++++ Given data ++++

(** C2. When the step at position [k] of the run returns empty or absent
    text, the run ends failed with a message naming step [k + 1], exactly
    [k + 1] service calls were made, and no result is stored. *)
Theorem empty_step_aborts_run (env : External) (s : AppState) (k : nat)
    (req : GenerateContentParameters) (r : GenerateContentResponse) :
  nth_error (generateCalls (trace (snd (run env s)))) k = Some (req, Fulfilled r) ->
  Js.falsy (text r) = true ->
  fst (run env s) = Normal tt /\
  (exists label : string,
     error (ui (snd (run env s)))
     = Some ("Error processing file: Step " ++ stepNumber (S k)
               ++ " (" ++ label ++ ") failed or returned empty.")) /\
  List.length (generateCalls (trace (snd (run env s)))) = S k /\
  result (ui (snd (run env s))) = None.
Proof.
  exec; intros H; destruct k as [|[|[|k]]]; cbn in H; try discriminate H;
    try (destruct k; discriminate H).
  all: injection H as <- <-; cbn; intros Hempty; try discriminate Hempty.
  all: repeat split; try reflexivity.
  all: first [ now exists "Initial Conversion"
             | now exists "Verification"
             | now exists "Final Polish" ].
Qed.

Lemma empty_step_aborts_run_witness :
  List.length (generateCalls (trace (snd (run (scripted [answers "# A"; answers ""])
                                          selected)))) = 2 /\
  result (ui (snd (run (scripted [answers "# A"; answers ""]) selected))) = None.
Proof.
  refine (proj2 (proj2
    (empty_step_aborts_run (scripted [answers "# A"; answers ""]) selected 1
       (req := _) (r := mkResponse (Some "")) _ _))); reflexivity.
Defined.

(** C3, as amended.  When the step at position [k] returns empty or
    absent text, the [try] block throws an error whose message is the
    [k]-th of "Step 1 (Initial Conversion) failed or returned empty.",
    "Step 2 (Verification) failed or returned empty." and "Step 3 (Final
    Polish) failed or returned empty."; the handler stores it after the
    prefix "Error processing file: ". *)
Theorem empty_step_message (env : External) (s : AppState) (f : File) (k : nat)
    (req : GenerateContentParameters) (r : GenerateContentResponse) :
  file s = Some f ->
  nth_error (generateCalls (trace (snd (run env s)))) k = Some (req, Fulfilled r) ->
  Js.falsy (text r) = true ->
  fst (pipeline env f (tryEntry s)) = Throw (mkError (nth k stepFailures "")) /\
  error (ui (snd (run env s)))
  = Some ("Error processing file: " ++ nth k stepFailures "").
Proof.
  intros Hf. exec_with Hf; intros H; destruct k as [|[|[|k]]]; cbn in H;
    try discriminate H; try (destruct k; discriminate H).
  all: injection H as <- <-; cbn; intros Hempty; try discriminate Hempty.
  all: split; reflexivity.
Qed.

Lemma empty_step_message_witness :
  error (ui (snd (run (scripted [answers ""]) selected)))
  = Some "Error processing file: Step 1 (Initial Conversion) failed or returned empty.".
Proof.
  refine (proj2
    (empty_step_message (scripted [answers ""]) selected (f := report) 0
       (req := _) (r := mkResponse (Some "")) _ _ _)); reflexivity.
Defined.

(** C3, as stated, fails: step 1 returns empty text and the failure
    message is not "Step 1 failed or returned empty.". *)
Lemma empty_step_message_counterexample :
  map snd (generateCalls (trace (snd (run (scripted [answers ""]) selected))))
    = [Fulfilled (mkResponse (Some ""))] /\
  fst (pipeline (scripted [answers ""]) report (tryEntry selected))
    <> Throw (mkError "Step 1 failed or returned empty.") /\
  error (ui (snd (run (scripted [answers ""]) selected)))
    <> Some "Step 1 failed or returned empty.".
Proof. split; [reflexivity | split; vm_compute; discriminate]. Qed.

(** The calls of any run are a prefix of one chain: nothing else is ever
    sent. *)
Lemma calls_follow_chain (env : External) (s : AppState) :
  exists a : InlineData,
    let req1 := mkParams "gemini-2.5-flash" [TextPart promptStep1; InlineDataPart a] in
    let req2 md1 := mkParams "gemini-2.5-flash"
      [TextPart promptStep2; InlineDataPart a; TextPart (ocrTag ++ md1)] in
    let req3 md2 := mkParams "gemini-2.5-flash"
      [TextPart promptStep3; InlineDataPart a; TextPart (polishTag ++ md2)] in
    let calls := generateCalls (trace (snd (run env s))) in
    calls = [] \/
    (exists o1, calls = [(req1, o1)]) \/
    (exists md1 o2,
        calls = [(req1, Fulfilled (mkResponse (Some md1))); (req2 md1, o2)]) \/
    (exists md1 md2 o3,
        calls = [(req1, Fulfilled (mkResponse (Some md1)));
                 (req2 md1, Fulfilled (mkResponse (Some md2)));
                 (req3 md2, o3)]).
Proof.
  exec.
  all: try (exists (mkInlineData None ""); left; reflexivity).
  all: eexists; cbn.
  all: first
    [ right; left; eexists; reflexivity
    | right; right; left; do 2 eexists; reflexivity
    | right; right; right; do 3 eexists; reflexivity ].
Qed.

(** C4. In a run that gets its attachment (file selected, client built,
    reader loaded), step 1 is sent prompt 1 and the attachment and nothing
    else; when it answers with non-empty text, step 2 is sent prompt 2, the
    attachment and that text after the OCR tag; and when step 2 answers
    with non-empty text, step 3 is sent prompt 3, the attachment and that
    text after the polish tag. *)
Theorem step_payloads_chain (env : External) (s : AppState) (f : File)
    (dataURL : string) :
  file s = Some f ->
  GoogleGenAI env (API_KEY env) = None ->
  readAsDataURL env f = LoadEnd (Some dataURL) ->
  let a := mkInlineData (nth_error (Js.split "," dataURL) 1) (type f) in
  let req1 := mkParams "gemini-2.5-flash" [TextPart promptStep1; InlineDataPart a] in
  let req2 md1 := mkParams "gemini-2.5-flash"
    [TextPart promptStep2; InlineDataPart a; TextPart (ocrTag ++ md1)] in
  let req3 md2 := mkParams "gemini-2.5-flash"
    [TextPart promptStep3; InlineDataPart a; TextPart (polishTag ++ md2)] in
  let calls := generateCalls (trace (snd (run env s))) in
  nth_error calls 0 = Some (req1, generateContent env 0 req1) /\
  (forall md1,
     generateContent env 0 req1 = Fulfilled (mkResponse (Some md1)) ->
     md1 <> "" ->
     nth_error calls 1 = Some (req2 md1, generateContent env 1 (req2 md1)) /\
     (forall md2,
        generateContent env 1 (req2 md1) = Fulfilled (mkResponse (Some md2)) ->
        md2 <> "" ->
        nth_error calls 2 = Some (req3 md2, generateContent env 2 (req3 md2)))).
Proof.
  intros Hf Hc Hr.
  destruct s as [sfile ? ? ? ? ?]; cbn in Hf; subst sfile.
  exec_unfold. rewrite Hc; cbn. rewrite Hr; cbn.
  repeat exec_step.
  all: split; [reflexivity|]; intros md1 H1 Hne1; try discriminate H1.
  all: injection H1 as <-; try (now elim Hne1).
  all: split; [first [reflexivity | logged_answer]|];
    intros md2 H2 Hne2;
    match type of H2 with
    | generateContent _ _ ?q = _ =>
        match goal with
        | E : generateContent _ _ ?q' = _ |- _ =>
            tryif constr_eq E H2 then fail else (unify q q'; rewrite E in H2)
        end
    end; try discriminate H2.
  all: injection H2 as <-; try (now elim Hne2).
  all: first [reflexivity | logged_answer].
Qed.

++++

Action item: Where the word "pipeline" shows up in a line of the entries above, copy that line.

Exercise result:
  fst (pipeline env f (tryEntry s)) = Throw (mkError (nth k stepFailures "")) /\
  fst (pipeline (scripted [answers ""]) report (tryEntry selected))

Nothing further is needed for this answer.